- _Aim of the task_
Restate word for word the run of lines that begins at the one containing "let! buf := write_frame_header" and ends at the last line of the listing.

Stored data START

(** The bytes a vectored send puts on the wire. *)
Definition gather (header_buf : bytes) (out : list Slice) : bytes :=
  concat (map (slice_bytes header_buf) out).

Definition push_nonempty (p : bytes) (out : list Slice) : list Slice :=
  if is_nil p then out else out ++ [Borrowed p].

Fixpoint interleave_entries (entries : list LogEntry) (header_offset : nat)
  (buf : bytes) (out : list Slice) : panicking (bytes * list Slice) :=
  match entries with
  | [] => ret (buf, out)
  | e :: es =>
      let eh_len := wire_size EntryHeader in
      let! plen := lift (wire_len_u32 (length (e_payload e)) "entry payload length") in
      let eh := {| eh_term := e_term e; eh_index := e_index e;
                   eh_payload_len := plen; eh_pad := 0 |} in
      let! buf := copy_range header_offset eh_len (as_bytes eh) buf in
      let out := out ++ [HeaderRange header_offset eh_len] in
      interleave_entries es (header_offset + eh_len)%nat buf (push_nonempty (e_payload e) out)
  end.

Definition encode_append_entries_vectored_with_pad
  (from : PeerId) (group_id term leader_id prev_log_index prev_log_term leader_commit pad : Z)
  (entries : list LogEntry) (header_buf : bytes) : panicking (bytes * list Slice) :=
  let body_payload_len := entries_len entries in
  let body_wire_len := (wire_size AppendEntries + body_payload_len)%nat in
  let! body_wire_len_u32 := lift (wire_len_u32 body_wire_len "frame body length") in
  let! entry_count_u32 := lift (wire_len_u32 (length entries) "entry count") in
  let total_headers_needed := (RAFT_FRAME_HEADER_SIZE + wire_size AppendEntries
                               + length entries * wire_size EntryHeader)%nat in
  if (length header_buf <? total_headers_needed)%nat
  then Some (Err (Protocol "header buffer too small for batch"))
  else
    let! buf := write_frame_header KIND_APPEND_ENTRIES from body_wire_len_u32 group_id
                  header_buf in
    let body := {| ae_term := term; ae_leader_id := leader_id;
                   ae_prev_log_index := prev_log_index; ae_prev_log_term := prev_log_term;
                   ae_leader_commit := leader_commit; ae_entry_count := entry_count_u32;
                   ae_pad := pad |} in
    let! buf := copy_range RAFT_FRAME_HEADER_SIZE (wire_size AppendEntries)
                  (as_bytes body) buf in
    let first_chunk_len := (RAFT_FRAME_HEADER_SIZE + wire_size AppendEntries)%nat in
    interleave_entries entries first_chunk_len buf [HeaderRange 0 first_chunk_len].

Stored data END

- _Output of the task_
    let! buf := write_frame_header KIND_APPEND_ENTRIES from body_wire_len_u32 group_id
                  header_buf in
    let body := {| ae_term := term; ae_leader_id := leader_id;
                   ae_prev_log_index := prev_log_index; ae_prev_log_term := prev_log_term;
                   ae_leader_commit := leader_commit; ae_entry_count := entry_count_u32;
                   ae_pad := pad |} in
    let! buf := copy_range RAFT_FRAME_HEADER_SIZE (wire_size AppendEntries)
                  (as_bytes body) buf in
    let first_chunk_len := (RAFT_FRAME_HEADER_SIZE + wire_size AppendEntries)%nat in
    interleave_entries entries first_chunk_len buf [HeaderRange 0 first_chunk_len].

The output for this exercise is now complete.